──────── Excerpted records

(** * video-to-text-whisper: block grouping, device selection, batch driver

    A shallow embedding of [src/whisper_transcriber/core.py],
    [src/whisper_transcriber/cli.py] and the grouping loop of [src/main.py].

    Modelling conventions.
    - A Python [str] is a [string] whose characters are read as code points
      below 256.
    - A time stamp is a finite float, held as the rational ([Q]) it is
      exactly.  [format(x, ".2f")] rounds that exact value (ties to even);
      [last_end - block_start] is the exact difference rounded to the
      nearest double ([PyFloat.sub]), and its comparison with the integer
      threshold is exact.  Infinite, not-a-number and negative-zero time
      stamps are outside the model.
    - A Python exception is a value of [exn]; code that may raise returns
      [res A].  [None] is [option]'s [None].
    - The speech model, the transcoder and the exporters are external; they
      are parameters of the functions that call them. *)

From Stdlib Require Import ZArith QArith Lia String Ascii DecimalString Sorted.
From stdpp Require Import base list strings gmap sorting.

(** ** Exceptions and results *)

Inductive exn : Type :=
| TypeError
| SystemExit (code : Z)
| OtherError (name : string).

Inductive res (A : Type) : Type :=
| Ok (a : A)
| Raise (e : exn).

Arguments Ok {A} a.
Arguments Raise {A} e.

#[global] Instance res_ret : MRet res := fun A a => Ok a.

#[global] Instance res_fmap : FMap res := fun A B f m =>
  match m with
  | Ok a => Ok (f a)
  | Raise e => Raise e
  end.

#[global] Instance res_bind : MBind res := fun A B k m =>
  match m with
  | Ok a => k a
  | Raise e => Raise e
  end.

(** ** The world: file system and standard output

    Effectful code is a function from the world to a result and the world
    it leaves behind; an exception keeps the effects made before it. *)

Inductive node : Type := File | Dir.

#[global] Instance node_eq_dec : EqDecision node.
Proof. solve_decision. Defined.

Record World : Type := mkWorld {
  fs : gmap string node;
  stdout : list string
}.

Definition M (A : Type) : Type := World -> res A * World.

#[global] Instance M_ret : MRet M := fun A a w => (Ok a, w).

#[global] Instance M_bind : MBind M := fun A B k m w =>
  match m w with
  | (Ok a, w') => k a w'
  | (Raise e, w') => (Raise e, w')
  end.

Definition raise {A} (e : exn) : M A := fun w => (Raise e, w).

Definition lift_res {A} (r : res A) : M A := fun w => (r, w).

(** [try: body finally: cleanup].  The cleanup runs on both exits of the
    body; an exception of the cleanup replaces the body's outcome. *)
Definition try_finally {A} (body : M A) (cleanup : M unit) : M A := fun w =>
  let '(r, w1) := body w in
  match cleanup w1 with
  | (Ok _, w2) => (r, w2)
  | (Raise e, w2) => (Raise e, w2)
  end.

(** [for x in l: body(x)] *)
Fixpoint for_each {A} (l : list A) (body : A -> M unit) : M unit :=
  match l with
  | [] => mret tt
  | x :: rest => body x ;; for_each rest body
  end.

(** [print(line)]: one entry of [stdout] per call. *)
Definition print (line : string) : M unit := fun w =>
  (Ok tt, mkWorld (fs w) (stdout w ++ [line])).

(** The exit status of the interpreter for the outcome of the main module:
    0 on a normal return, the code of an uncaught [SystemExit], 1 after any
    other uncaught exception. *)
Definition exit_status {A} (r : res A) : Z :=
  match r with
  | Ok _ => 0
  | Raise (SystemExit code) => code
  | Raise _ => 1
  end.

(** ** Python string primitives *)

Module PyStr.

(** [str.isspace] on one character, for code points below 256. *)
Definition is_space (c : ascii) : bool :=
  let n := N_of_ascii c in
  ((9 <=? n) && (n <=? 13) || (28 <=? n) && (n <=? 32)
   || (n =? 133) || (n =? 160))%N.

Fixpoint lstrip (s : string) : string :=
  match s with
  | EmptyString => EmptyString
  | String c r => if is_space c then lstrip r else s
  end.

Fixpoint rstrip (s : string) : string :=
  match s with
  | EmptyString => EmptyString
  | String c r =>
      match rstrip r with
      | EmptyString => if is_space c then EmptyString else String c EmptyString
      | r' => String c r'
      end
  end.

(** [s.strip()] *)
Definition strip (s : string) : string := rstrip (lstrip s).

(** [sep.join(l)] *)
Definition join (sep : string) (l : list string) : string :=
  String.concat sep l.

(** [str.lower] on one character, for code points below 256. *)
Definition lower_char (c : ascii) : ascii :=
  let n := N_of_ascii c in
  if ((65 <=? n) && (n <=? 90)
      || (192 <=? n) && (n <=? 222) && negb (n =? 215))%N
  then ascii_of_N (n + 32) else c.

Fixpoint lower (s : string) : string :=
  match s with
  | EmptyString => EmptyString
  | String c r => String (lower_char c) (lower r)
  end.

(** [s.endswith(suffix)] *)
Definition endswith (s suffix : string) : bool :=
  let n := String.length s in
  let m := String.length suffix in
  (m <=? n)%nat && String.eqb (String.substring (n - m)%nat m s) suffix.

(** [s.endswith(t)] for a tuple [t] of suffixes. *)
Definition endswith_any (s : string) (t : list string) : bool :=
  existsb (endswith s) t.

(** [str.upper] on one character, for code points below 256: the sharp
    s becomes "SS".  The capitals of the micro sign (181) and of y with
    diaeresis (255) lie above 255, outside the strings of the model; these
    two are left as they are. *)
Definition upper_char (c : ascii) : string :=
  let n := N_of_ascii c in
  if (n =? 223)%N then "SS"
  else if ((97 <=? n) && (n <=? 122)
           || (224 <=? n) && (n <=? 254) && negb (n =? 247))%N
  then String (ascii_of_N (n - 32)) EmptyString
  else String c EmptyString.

────────────────

- _Task_:
Please retype the records above starting with the line that contains "existsb (endswith s) t." and stopping after the last line, changing nothing.

- _Answer to this task_:
  existsb (endswith s) t.

(** [str.upper] on one character, for code points below 256: the sharp
    s becomes "SS".  The capitals of the micro sign (181) and of y with
    diaeresis (255) lie above 255, outside the strings of the model; these
    two are left as they are. *)
Definition upper_char (c : ascii) : string :=
  let n := N_of_ascii c in
  if (n =? 223)%N then "SS"
  else if ((97 <=? n) && (n <=? 122)
           || (224 <=? n) && (n <=? 254) && negb (n =? 247))%N
  then String (ascii_of_N (n - 32)) EmptyString
  else String c EmptyString.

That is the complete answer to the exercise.